Elle ne sait pas si le départ de ce matin est le bon, s’il l’a quitté.
Elle pleure.
Elle a juste besoin qu’on prenne soin d’elle.
Je lui dit de fuir. De fuir aussi vite que possible, aussi loin que la porte ses jambes. Que ce genre d’hommes sont des paumés, dont l’apparence lisse cache des tordus, que si au bout de deux mois, il l’insulte en lui faisant croire que c’est elle qui le pousse à bout, je ne lui donne pas deux autre mois avant qu’il ne la frappe. Je dis aussi que ce genre de gars vous font croire que c’est un honneur qu’il daigne vouloir se marier avec vous, qu’ils vous font un enfant très vite, et que très vite ils vous font abandonner carrière, amis, famille, pour vous « ferrer », pour vous tenir sous leur coupe.
Elle pleure. Je l’enserre dans mes bras. J’embrasse ses cheveux. Elle a le corps secoué de sanglots. C’est une petite fille fragile, perdue. Elle fait des sauts de puce, d’hommes en homme, de paumés en losers, qui l’un après l’autre, abîment son égo, la font sentir plus bas que terre.
Longtemps après avoir terminé la bière et les pistaches, je lui parle de tout ce qui fait sa force : sa beauté, son intelligence, son talent, son rire, son enthousiasme. Mes mots ne sont que des mots, car elle ne me croit qu’à demi. C’est à elle de retrouver la confiance. C’est à elle de s’aimer a nouveau pour ne pas tomber dans le panneau. C’est à elle de prendre soin d’elle, pour se donner la permission, le droit de rencontrer quelqu’un de bien. Tant que ce chemin ne sera pas fait, je sais que mes mots ne serviront à rien.

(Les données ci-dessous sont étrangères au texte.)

Definition paths_apart : Prop :=
  NoDup [device_path c; device_path c ++ suffix_tmp; secrets_path c; secrets_path c ++ suffix_tmp].
Context `{!PlainHosts netloc_ok}.
Definition device_there (m : dirmap) : Prop := ∃ d, device_saved netloc_ok m (device_path c) device_mode d.
(** Both documents are on the disk, the secrets with a good hash. *)
Definition claim_saved (m : dirmap) : Prop :=
  device_there m ∧ ∃ s h, secrets_saved m (secrets_path c) secrets_mode s ∧ s_password_hash s = Some h ∧ hashed h.
(** Each document is as it was or was replaced by a complete one. *)
Definition documents_kept (z : wizard) (m m' : dirmap) : Prop :=
  (m' !! device_path c = m !! device_path c ∨ device_there m') ∧
  (m' !! secrets_path c = m !! secrets_path c ∨ secrets_saved m' (secrets_path c) secrets_mode (wizard_secrets z)).

Lemma hashed_not_empty h : hashed h → h ≠ [].
Proof.
  intros (s & salt & _ & Hh) ->. unfold hash_password in Hh. destruct (_valid_password_input _); [|done].
  destruct (utf8_encode _); [|done]. by destruct (scrypt _).
Qed.
Lemma wizard_hash z : hashed (z_admin_hash z) → s_password_hash (wizard_secrets z) = Some (z_admin_hash z).
Proof. intros Hh%hashed_not_empty. cbn. by destruct (z_admin_hash z). Qed.
Lemma claim_saved_kept z m m' : documents_kept z m m' → claim_saved m → hashed (z_admin_hash z) → claim_saved m'.
Proof.
  intros [Hd Hs] [(d & Hdm) (s & h & Hsm & Hh & Hhh)] Hz. split.
  - destruct Hd as [Hd|?]; [|done]. exists d. unfold device_saved in *. by rewrite Hd.
  - destruct Hs as [Hs|Hs]; [|exists (wizard_secrets z), (z_admin_hash z); split_and!; [done|by apply wizard_hash|done]].
    exists s, h. unfold secrets_saved in *. rewrite Hs. done.
Qed.


(** *** The state of the appliance *)

Lemma wizard_facts_steady running z : steady (wizard_facts running z).
Proof. done. Qed.
Lemma advance_until_spec n f goal g (w : pworld) k0 : steady f → synced w → index goal = Some g → index (ps_state (pv w)) = Some k0 →
  ∃ w' k, advance_until i n f goal w = (Ret tt, w') ∧ synced w' ∧ index (ps_state (pv w')) = Some k ∧ ((k0 ≤ g → k ≤ g)%nat) ∧
    (io_available (i_store i) = true → io_write_ok (i_store i) = true → ∀ j, index (_milestone f) = Some j →
       (k0 ≤ g `min` j → g `min` j - k0 ≤ n → k = g `min` j)%nat).
Proof.
  intros Hf. revert w k0. induction n as [|n IH]; intros w k0 Hs Hg Hk0; cbn [advance_until].
  { exists w, k0. split_and!; [done..|]. intros _ _ j _ ??. lia. }
  destruct (bool_decide_reflect (ps_state (pv w) = goal)) as [Heq|Hne].
  { rewrite Heq, Hg in Hk0. injection Hk0 as ->. exists w, k0. rewrite Heq. split_and!; [done..|]. intros _ _ j _ ??. lia. }
  assert (k0 ≠ g) as Hng by (intros ->; eauto using index_inj).
  destruct (advance_steady (i_store i) (i_now i n) f w k0 Hf Hk0) as (r & w' & k & Ha & Hk & Hle & Hup). rewrite Ha.
  assert (synced w') as Hs' by (pose proof (advance_synced (i_store i) (i_now i n) (Ret f) (IsFacts f) w Hs) as Hs'; by rewrite Ha in Hs').
  destruct (negb (tr_ok r) || bool_decide (ps_state (pv w') = ps_state (pv w))) eqn:Hstop.
  - exists w', k. split_and!; [done|done|done|lia|]. intros Hav Hwr j Hj Hmin _. destruct (Hup Hav Hwr j Hj) as [Hgo Hstay].
    destruct (decide (k0 < j)%nat) as [Hlt|]; [|rewrite (Hstay ltac:(lia)) in Hk; rewrite Hk0 in Hk; injection Hk; lia].
    destruct (Hgo Hlt) as [Hok ->]. rewrite Hok in Hstop. apply bool_decide_eq_true in Hstop. rewrite Hstop, Hk0 in Hk. injection Hk. lia.
  - destruct (IH w' k Hs' Hg Hk) as (w2 & k2 & -> & Hs2 & Hk2 & Hg2 & Hup2). exists w2, k2. split_and!; [done|done|done|lia|].
    intros Hav Hwr j Hj Hmin Hn. destruct (Hup Hav Hwr j Hj) as [Hgo Hstay].
    destruct (decide (k0 < j)%nat) as [Hlt|].
    + destruct (Hgo Hlt) as [_ ->]. apply (Hup2 Hav Hwr j Hj); lia.
    + rewrite (Hstay ltac:(lia)) in Hstop. rewrite bool_decide_true, orb_true_r in Hstop by done. done.
Qed.
Lemma advance_file_spec running goal g (w : world (E := E)) k0 : index goal = Some g → index (ps_state (ps_load (w_prov w))) = Some k0 →
  ∃ s f k, advance_file i running goal w = (Ret s, w{{w_prov := f}}) ∧ ps_state (ps_load f) = s ∧ index s = Some k ∧ (k0 ≤ g → k ≤ g)%nat ∧
    (io_available (i_store i) = true → io_write_ok (i_store i) = true → ∀ j, index (_milestone (wizard_facts running (ws w))) = Some j →
       (k0 ≤ g `min` j → k = g `min` j)%nat).
Proof.
  intros Hg Hk0. unfold advance_file.
  destruct (advance_until_spec (length STATES) (wizard_facts running (ws w)) goal g (started (w_prov w)) k0) as (p & k & -> & Hs & Hk & Hle & Hup);
    [apply wizard_facts_steady|apply started_synced|done|done|].
  exists (ps_state (pv p)), (disk p), k. split_and!; [done|apply Hs|done|done|]. intros Ha Hw j Hj Hm. apply (Hup Ha Hw j Hj Hm).
  apply index_bound in Hg. cbn. lia.
Qed.

(** *** The step *)

Lemma leads_on_files f (Q : res bool → world → Prop) (w : world (E := E)) :
  (∀ r d, f (w_fs w) = (r, d) → Q (match r with Good b => Ret b | Bad _ _ => Raise Prelude.ConfigError | Crash e => Raise e end) (w{{w_fs := d}})) →
  leads (on_files f) Q w.
Proof. intros HQ. unfold leads, on_files. destruct (f (w_fs w)) as [[b| |e] d] eqn:Hf; apply (HQ _ _ eq_refl). Qed.
Lemma leads_advance running goal g (Q : res prov_state → world → Prop) (w : world (E := E)) k0 :
  index goal = Some g → index (ps_state (ps_load (w_prov w))) = Some k0 →
  (∀ s f k, ps_state (ps_load f) = s → index s = Some k → (k0 ≤ g → k ≤ g)%nat →
    (io_available (i_store i) = true → io_write_ok (i_store i) = true → ∀ j, index (_milestone (wizard_facts running (ws w))) = Some j →
       (k0 ≤ g `min` j → k = g `min` j)%nat) → Q (Ret s) (w{{w_prov := f}})) →
  leads (advance_file i running goal) Q w.
Proof.
  intros Hg Hk0 HQ. destruct (advance_file_spec running goal g w k0 Hg Hk0) as (s & f & k & Ha & Hs & Hk & Hle & Hup).
  unfold leads. rewrite Ha. by eapply HQ.
Qed.

(** What saving did, from a state of index [k0]. *)
Definition persisted_post (k0 : nat) (w w' : world (E := E)) : Prop :=
  ∃ s k, ws w' = (ws w){{z_persisted := true}}{{z_state := Some s}} ∧ ps_state (ps_load (w_prov w')) = s ∧ index s = Some k ∧
    (k0 ≤ 3 → k ≤ 3)%nat ∧
    (io_available (i_store i) = true → io_write_ok (i_store i) = true → z_camera_validated (ws w) = true → (k0 ≤ 3)%nat → s = Unclaimed) ∧
    device_there (files (w_fs w')) ∧ secrets_saved (files (w_fs w')) (secrets_path c) secrets_mode (wizard_secrets (ws w)).
Definition persist_post (k0 : nat) (w : world) (r : res (bool * pystr)) (w' : world) : Prop :=
  w_calls w' = w_calls w ∧
  (r = Ret (true, []) ∧ persisted_post k0 w w' ∨
   (∀ why, r ≠ Ret (true, why)) ∧ ws w' = ws w ∧ w_prov w' = w_prov w ∧ documents_kept (ws w) (files (w_fs w)) (files (w_fs w'))).
Lemma not_persisted k0 w r w' : w_calls w' = w_calls w → (∀ why, r ≠ Ret (true, why)) → ws w' = ws w → w_prov w' = w_prov w →
  documents_kept (ws w) (files (w_fs w)) (files (w_fs w')) → persist_post k0 w r w'.
Proof. intros. split; [done|]. by right. Qed.
(** With a camera that was validated the facts of the wizard are those of a claim. *)
Lemma wizard_milestone running z : z_camera_validated z = true →
  ∃ j, index (_milestone (wizard_facts running z)) = Some j ∧ (3 < j)%nat.
Proof.
  intros Hc. unfold _milestone, wizard_facts. cbn -[index]. rewrite Hc. cbn -[index].
  destruct (bool_decide _), running; first [by exists 4%nat; split; [|lia]|by exists 5%nat; split; [|lia]|by exists 6%nat; split; [|lia]].
Qed.
Lemma documents_kept_refl z m : documents_kept z m m.
Proof. split; by left. Qed.

Lemma persist_leads d w k0 : paths_apart → index (ps_state (ps_load (w_prov w))) = Some k0 →
  leads (_step_persist lower netloc_ok toml_other io umask c i d) (persist_post k0 w) w.
Proof.
  intros Hpaths Hk0.
  assert (device_path c ≠ secrets_path c ∧ secrets_path c ≠ device_path c ∧ secrets_path c ≠ device_path c ++ suffix_tmp ∧
    device_path c ≠ secrets_path c ++ suffix_tmp) as (? & ? & ? & ?).
  { unfold paths_apart in Hpaths. rewrite !NoDup_cons, !not_elem_of_cons in Hpaths. naive_solver. }
  unfold _step_persist. apply leads_bind, leads_session. cbn [build_documents]. unfold build_documents.
  apply leads_bind, leads_reparsed. intros [[why|]|e]; [apply leads_refuse; by apply not_persisted; try apply documents_kept_refl| |by apply not_persisted; try apply documents_kept_refl].
  apply leads_bind, leads_reparsed. intros [[why|]|e]; [apply leads_refuse; by apply not_persisted; try apply documents_kept_refl| |by apply not_persisted; try apply documents_kept_refl].
  apply leads_bind, leads_on_files. intros rd fd Hd.
  pose proof (save_end _ _ _ _ _ _ _ _ _ Hd) as (Hframe & _ & Hbad). 
  assert (rd ≠ Good true → documents_kept (ws w) (files (w_fs w)) (files fd)) as Hkept1 by (intros Hn; split; left; [by apply Hbad|by apply Hframe]).
  destruct rd as [[]|e m|e]; [|apply leads_refuse; apply not_persisted; try done; by apply Hkept1|by apply not_persisted; try done; apply Hkept1..].
  assert (device_there (files fd)) as Hdev by (destruct (save_device_end _ _ _ _ _ _ _ _ _ _ Hd eq_refl) as (x & _ & ?); by exists x).
  cbn [negb]. apply leads_bind, leads_on_files. intros rs fs Hs. cbn [w_fs] in Hs. change (constant ?x _) with x in Hs.
  pose proof (save_end _ _ _ _ _ _ _ _ _ Hs) as (Hframe2 & _ & Hbad2).
  assert (device_there (files fs)) as Hdev2.
  { destruct Hdev as (x & Hx). exists x. unfold device_saved in *. by rewrite Hframe2. }
  assert (rs ≠ Good true → documents_kept (ws w) (files (w_fs w)) (files fs)) as Hkept2.
  { intros Hn. split; [by right|left]. rewrite (Hbad2 Hn). by apply Hframe. }
  destruct rs as [[]|e m|e]; [|apply leads_refuse; apply not_persisted; try done; by apply Hkept2|by apply not_persisted; try done; apply Hkept2..].
  cbn [negb]. apply leads_bind, leads_stage, leads_bind. unfold _advance_provisioning.
  apply (leads_advance false Unclaimed 3) with (k0 := k0); [reflexivity|exact Hk0|].
  intros s f k Hf Hk Hle Hup. apply leads_bind, leads_stage, leads_accept. split; [done|]. left. split; [done|].
  exists s, k. split_and!; [done|done|done|exact Hle| |exact Hdev2|].
  - intros Ha Hw Hcam Hk3. assert (z_camera_validated ((ws w){{z_persisted := true}}) = true) as Hc by (by destruct (ws w)).
    destruct (wizard_milestone false _ Hc) as (j & Hj & Hj3).
    assert (k = 3%nat) as -> by (pose proof (Hup Ha Hw j Hj); lia). by eapply index_inj.
  - destruct (save_secrets_end _ _ _ _ _ _ _ _ _ Hs eq_refl) as (x & Hx & Hsec). rewrite secrets_dict_valid in Hx. by injection Hx as <-.
Qed.

(** ** The hand-over *)

Definition station_done (z : wizard) : list setup_call :=
  match activate_station c with Some _ => [KStation (default [] (z_ssid z)) (default [] (z_psk z)) true] | None => [] end.
Definition portal_name : pystr := setup_ssid lower (Some (device_id c)).
(** The calls of a hand-over, and whether it succeeded. *)
Inductive handed_over (z : wizard) : list setup_call → bool → Prop :=
  | ho_denied : handed_over z [] false
  | ho_stop : handed_over z [KStop false] false
  | ho_station ok : activate_station c ≠ None →
      handed_over z [KStop true; KStation (default [] (z_ssid z)) (default [] (z_psk z)) false; KStart portal_name ok] false
  | ho_camera ok : handed_over z (KStop true :: station_done z ++ [KCamera false; KStart portal_name ok]) false
  | ho_done : handed_over z (KStop true :: station_done z ++ [KCamera true]) true.
(** What a hand-over needs before it calls anything. *)
Definition may_start (z : wizard) (running : bool) : Prop :=
  z_persisted z = true ∧ start_camera c ≠ None ∧ running = false ∧ ∃ s, z_state z = Some s ∧ s ∈ PRE_RUNTIME_STATES.

Definition finish_done (k0 : nat) (w w' : world (E := E)) : Prop :=
  ∃ s k, ws w' = (ws w){{z_state := Some s}}{{z_finished := true}} ∧ ps_state (ps_load (w_prov w')) = s ∧ index s = Some k ∧
    (io_available (i_store i) = true → io_write_ok (i_store i) = true → ∀ j, index (_milestone (wizard_facts true (ws w))) = Some j →
       (k0 ≤ j → k = j)%nat).
Definition finish_post (k0 : nat) (running : bool) (w : world) (r : res StepResult) (w' : world) : Prop :=
  ∃ new ok, w_calls w' = w_calls w ++ new ∧ handed_over (ws w) new ok ∧ w_fs w' = w_fs w ∧
    (new ≠ [] → may_start (ws w) running) ∧
    (if ok : bool then (∃ res, r = Ret res ∧ sr_ok res = true) ∧ finish_done k0 w w'
     else (∀ res, r = Ret res → sr_ok res = false) ∧ ws w' = ws w ∧ w_prov w' = w_prov w).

Sur le pas de la porte, je lui demande si elle est sûre qu’il ne reviendra pas, je voudrais qu’elle change les serrures, qu’elle le quitte.
Elle me dit : « Il a oublié ses lunettes ».

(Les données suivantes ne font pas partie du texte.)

Definition run_handler (e : env) (r : Request) (h : handler) (name : pystr) (body : list (pyval * pyval)) : PyM console Response :=
  match h with
  | _handle_login => _handle_login_ e r body
  | _handle_logout => _handle_logout_ r
  | _handle_reauth => mret Reauthed
  | _handle_mqtt_test => _handle_mqtt_test_ e r body
  | h => mret (Handled h name)
  end.

(** ** Dispatch *)

Definition needs_session (c : console) (e : env) (p : policy) : option policy :=
  match p with
  | _AUTHENTICATED | _REAUTH_REQUIRED | _REAUTH_WINDOW_ONLY => Some p
  | _SETUP_OR_AUTHENTICATED => if _setup_available c e then None else Some _AUTHENTICATED
  | _PUBLIC | _PUBLIC_SETUP => None
  end.
Definition _dispatch (e : env) (r : Request) : PyM console Response :=
  let method := upper (match rq_method r with [] => u "GET" | m => m end) in
  let path := match rq_path r with [] => u "/" | p => p end in
  body ← of_res (_parse_body r);
  c ← get;
  match _captive_redirect c r method with
  | Some response => mret response
  | None =>
      match _match _build_routes method path with
      | None =>
          if bool_decide (c_mode c = Setup) && bool_decide (method = u "GET") && negb (starts_with (u "/api/") path)
          then mret (Redirect (u "/"))
          else mret (Error 404)
      | Some (rt, name) =>
          if bool_decide (r_policy rt = _PUBLIC_SETUP) && negb (_setup_available c e) then
            mret (if bool_decide (method = u "GET") then Redirect (u "/admin") else Error 409)
          else
            denied ← match needs_session c e (r_policy rt) with
                     | Some p => _authorize e r p body
                     | None => mret None
                     end;
            match denied with
            | Some response => mret response
            | None => run_handler e r (r_handler rt) name body
            end
      end
  end.
End Console.

(** ** One route per request *)

(** No path matches both patterns: the paths of a fixed text are two, and a parameter
    holds no slash. *)
Definition disjoint (p q : pattern) : bool :=
  match p, q with
  | p, Exact t | Exact t, p => bool_decide (pattern_match p t = None) && bool_decide (pattern_match p (t ++ [10]) = None)
  | Param a, Param b => ends_with [47] a && ends_with [47] b && negb (bool_decide (a = b))
  end.
Lemma exact_paths t path name : pattern_match (Exact t) path = Some name → path = t ∨ path = t ++ [10].
Proof. cbn. repeat case_bool_decide; cbn; auto. done. Qed.
Lemma starts_with_split p s : starts_with p s = true → s = p ++ drop (length p) s.
Proof.
  revert s. induction p as [|c p IH]; intros [|d s]; cbn; try done. intros [->%Z.eqb_eq Hs]%andb_true_iff.
  f_equal. by apply IH.
Qed.
Lemma ends_with_slash p : ends_with [47] p = true → ∃ q, p = q ++ [47].
Proof.
  unfold ends_with. cbn [rev app]. destruct (rev p) as [|c r] eqn:Hr; [done|]. cbn [starts_with]. rewrite andb_true_r.
  intros <-%Z.eqb_eq.
  exists (rev r). rewrite <-(rev_involutive p), Hr. done.
Qed.
(** A text is determined up to its last slash. *)
Lemma last_slash_unique a b n m :
  47 ∉ n → 47 ∉ m → (a ++ [47]) ++ n = (b ++ [47]) ++ m → a = b.
Proof.
  intros Hn Hm. revert b. induction a as [|c a IH]; intros [|d b]; cbn; intros Heq.
  - done.
  - injection Heq as _ Heq. exfalso. apply Hn. rewrite Heq. apply elem_of_app. left. apply elem_of_app. right. left.
  - injection Heq as _ Heq. exfalso. apply Hm. rewrite <-Heq. apply elem_of_app. left. apply elem_of_app. right. left.
  - injection Heq as -> Heq. f_equal. by apply IH.
Qed.
Lemma param_path a path name :
  pattern_match (Param a) path = Some name → path = a ++ name ∧ 47 ∉ name.
Proof.
  cbn. destruct (starts_with a path) eqn:Hs; [|done]. apply starts_with_split in Hs.
  destruct (bool_decide _ || contains_char 47 _) eqn:Hb; [done|]. intros [= <-]. split; [done|].
  apply orb_false_iff in Hb as [_ Hc]. intros Hin%list_elem_of_In. apply not_true_iff_false in Hc. apply Hc.
  apply existsb_exists. exists 47. split; [done|]. by apply Z.eqb_eq.
Qed.
Lemma disjoint_sound p q path n m :
  disjoint p q = true → pattern_match p path = Some n → pattern_match q path = Some m → False.
Proof.
  assert (∀ t p n m, bool_decide (pattern_match p t = None) && bool_decide (pattern_match p (t ++ [10]) = None) = true →
            pattern_match p path = Some n → pattern_match (Exact t) path = Some m → False) as Hex.
  { intros t p' n' m' [H1%bool_decide_eq_true H2%bool_decide_eq_true]%andb_true_iff Hp [->| ->]%exact_paths; congruence. }
  destruct p as [a|a], q as [b|b]; cbn [disjoint]; intros Hd Hp Hq.
  - by eapply Hex.
  - by eapply Hex.
  - by eapply Hex.
  - apply andb_true_iff in Hd as [[(a' & ->)%ends_with_slash (b' & ->)%ends_with_slash]%andb_true_iff Hne%negb_true_iff%bool_decide_eq_false].
    apply param_path in Hp as [-> Hn]. apply param_path in Hq as [Heq Hm]. by apply last_slash_unique in Heq as ->.
Qed.

Fixpoint pairwise {A} (f : A → A → bool) (l : list A) : bool :=
  match l with [] => true | x :: l => forallb (f x) l && pairwise f l end.
Definition apart (r1 r2 : Route) : bool := negb (bool_decide (r_method r1 = r_method r2)) || disjoint (r_pattern r1) (r_pattern r2).
Lemma routes_apart : pairwise apart _build_routes = true.
Proof. vm_compute. reflexivity. Qed.

Lemma match_unique routes method path r n r' n' :
  pairwise apart routes = true → _match routes method path = Some (r, n) →
  r' ∈ routes → r_method r' = method → pattern_match (r_pattern r') path = Some n' → r' = r ∧ n' = n.
Proof.
  induction routes as [|x routes IH]; cbn [_match pairwise]; [done|]. intros [Hf Hp]%andb_true_iff.
  rewrite forallb_forall in Hf. case_bool_decide as Hm.
  - destruct (pattern_match (r_pattern x) path) as [nx|] eqn:Hx.
    + intros [= -> ->] [->|Hin%list_elem_of_In]%elem_of_cons Hm' Hn'; [split; congruence|]. exfalso.
      specialize (Hf r' Hin). unfold apart in Hf. rewrite bool_decide_true in Hf by congruence. cbn in Hf. by eapply disjoint_sound.
    + intros Hr [->|Hin]%elem_of_cons Hm' Hn'; [congruence|]. by apply IH.
  - intros Hr [->|Hin]%elem_of_cons Hm' Hn'; [congruence|]. by apply IH.
Qed.
Lemma match_route routes method path r n :
  _match routes method path = Some (r, n) → r ∈ routes ∧ r_method r = method ∧ pattern_match (r_pattern r) path = Some n.
Proof.
  induction routes as [|x routes IH]; cbn [_match]; [done|]. case_bool_decide as Hm.
  - destruct (pattern_match (r_pattern x) path) eqn:Hx; [intros [= -> ->]; split_and!; [left|done|done]|].
    intros (? & ? & ?)%IH. split_and!; [by right|done|done].
  - intros (? & ? & ?)%IH. split_and!; [by right|done|done].
Qed.

(** ** What passes the gate *)

Section Gate.
Context (lower upper : pystr → pystr) (json_loads : pystr → res pyval) (parse_qs : pystr → option (list (pystr * list pystr)))
        (cookie_load : pystr → option (option pystr)) (draw : nat → pystr).
Abbreviation dispatch := (_dispatch lower upper json_loads parse_qs cookie_load draw).
Abbreviation token_of := (_session_token lower cookie_load).
Abbreviation parse_body := (_parse_body lower json_loads parse_qs).

(** An exchange of the console: the request, what it found, and the answer. *)
Record entry := { en_env : env; en_req : Request; en_res : res Response }.
Inductive history (c0 : console) : list entry → console → Prop :=
  | history_start : history c0 [] c0
  | history_step log c e r res c' :
      history c0 log c → dispatch e r c = (res, c') →
      history c0 (log ++ [{| en_env := e; en_req := r; en_res := res |}]) c'.

(** The request carried the administrator's password. *)
Definition verified (e : env) (r : Request) : Prop :=
  ∃ body, parse_body r = Ret body ∧ e_verify e (get_key (u "password") body) = true.
Definition logout_of (token : pystr) (x : entry) : Prop := en_res x = Ret LoggedOut ∧ token_of (en_req x) = token.
(** A login that handed out the session, not ended since. *)
Definition login_of (log : list entry) (token csrf : pystr) (created : Z) : Prop :=
  ∃ before x after, log = before ++ x :: after ∧ en_res x = Ret (LoggedIn token (Some csrf)) ∧
    rq_now (en_req x) = created ∧ verified (en_env x) (en_req x) ∧ Forall (λ y, ¬ logout_of token y) after.
Definition proof_of (log : list entry) (token : pystr) (at_ : Z) : Prop :=
  ∃ x, x ∈ log ∧ token_of (en_req x) = token ∧ rq_now (en_req x) = at_ ∧ verified (en_env x) (en_req x).

(** Every session comes from a login, every window from a proof; [cur] is the request
    under way. *)
Record justified (log : list entry) (cur : env * Request) (ttl : Z) (c : console) : Prop := {
  j_nodup : NoDup (sessions (c_sessions c)).*1;
  j_ttl : absolute_ttl (c_sessions c) = ttl;
  j_session token s : (token, s) ∈ sessions (c_sessions c) →
    login_of log token (s_csrf s) (s_created s) ∧ s_absolute_ttl s = ttl;
  j_window token t : (token, t) ∈ c_reauth_at c →
    proof_of log token t ∨ token_of cur.2 = token ∧ rq_now cur.2 = t ∧ verified cur.1 cur.2;
}.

Alors je sais que le grand méchant loup va revenir. Peut-être même avec un bouquet, disant qu’il a compris, qu’il ne recommencera pas.
Et c’est l’agneau qui le laissera entrer dans la bergerie et lui mettra les bras autour du cou.
Je m’en vais le cœur serré.
Prie pour elle. « Faites qu’elle trouve la force, tant qu’il est encore temps ! »

Commentaires

1. Le jeudi, 30 avril 2009, 09:14 par Leeloolène

Et mince alors ... Je pensais qu'elle commençait à émerger du précédent... Quelle tristesse.

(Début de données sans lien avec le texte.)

Lemma py_int_numeric s : numeric s = true → size s ≤ 64 → py_int (VStr s) = Ret (decimal s).
Proof.
  intros [Hne Hf]%numeric_digits Hsz. cbn [py_int]. rewrite int_of_digits; [done|done|done|].
  unfold size in Hsz. lia.
Qed.
(** The text of three numbers, perhaps with a newline at its end. *)
Definition semver_text (s a b c : pystr) : Prop := s = a ++ 46 :: b ++ 46 :: c ∨ s = (a ++ 46 :: b ++ 46 :: c) ++ [10].
Lemma semver_text_size s a b c : semver_text s a b c → size a ≤ size s ∧ size b ≤ size s ∧ size c ≤ size s.
Proof. unfold size. intros [->| ->]; rewrite !length_app; cbn [length]; rewrite !length_app; cbn [length]; lia. Qed.
Lemma parse_semver_text s a b c :
  numeric a = true → numeric b = true → numeric c = true → size s ≤ MAX_VERSION_LENGTH → semver_text s a b c →
  parse_semver (VStr s) = Ret (decimal a, decimal b, decimal c).
Proof.
  intros Ha Hb Hc Hsz Hs. destruct (semver_text_size s a b c Hs) as (? & ? & ?). unfold parse_semver, MAX_VERSION_LENGTH in *.
  rewrite bool_decide_false by (destruct Hs as [->| ->]; by destruct a).
  rewrite (proj2 (Z.ltb_ge 64 (size s))) by lia. cbn [orb].
  set (m := a ++ 46 :: b ++ 46 :: c) in *.
  assert (semver_shape m = true) as Hm by (apply semver_shape_iff; by exists a, b, c).
  assert (match_dollar semver_shape s = Some m) as ->.
  { apply match_dollar_iff. split; [done|]. destruct Hs as [->| ->]; [by left|right]. split; [done|].
    apply not_true_iff_false. intros (a' & b' & c' & He & Ha' & Hb' & Hc')%semver_shape_iff.
    assert (10 ∈ a' ++ 46 :: b' ++ 46 :: c') as Hin by (rewrite <-He; apply elem_of_app; right; left).
    assert (∀ x, numeric x = true → 10 ∉ x) as Hno.
    { intros x [_ Hx]%numeric_digits Hin10. rewrite Forall_forall in Hx. by apply Hx in Hin10. }
    rewrite elem_of_app, elem_of_cons, elem_of_app, elem_of_cons in Hin.
    destruct Hin as [?|[?|[?|[?|?]]]]; [by destruct (Hno a')|done|by destruct (Hno b')|done|by destruct (Hno c')]. }
  subst m. rewrite split_three by by apply numeric_no_dot. rewrite !py_int_numeric by (done || lia). done.
Qed.
Lemma parse_semver_inv s v1 v2 v3 :
  parse_semver (VStr s) = Ret (v1, v2, v3) →
  ∃ a b c, numeric a = true ∧ numeric b = true ∧ numeric c = true ∧ v1 = decimal a ∧ v2 = decimal b ∧ v3 = decimal c ∧
           size s ≤ MAX_VERSION_LENGTH ∧ semver_text s a b c.
Proof.
  intros Hp. pose proof Hp as Hp'. unfold parse_semver in Hp.
  destruct (bool_decide (s = []) || (MAX_VERSION_LENGTH <? size s)) eqn:Hb; [done|].
  apply orb_false_iff in Hb as [_ Hsz%Z.ltb_ge]. destruct (match_dollar semver_shape s) as [m|] eqn:Hm; [|done].
  apply match_dollar_iff in Hm as [(a & b & c & Hmm & Ha & Hb & Hc)%semver_shape_iff Hs].
  assert (semver_text s a b c) as Ht by (subst m; destruct Hs as [|[? _]]; [by left|by right]).
  rewrite (parse_semver_text s a b c Ha Hb Hc Hsz Ht) in Hp'. injection Hp' as <- <- <-. by exists a, b, c.
Qed.
End Semver.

J'espère qu'il va vite vite s'éloigner... et ne pas la faire trop souffrir. En tout cas... ça confirme bien ma célibattante attitude !! Pour s'enticher de mecs pareils... non merci !!!!

2. Le jeudi, 30 avril 2009, 15:08 par Marloute

Oui! Je pensais à toi! en me disant : mieux vaut seule que mal accompagnée

3. Le vendredi, 1 mai 2009, 09:26 par captaine lili

Moi aussi je me dis "mieux vaut seule..." :-) C'est terrible ces situations...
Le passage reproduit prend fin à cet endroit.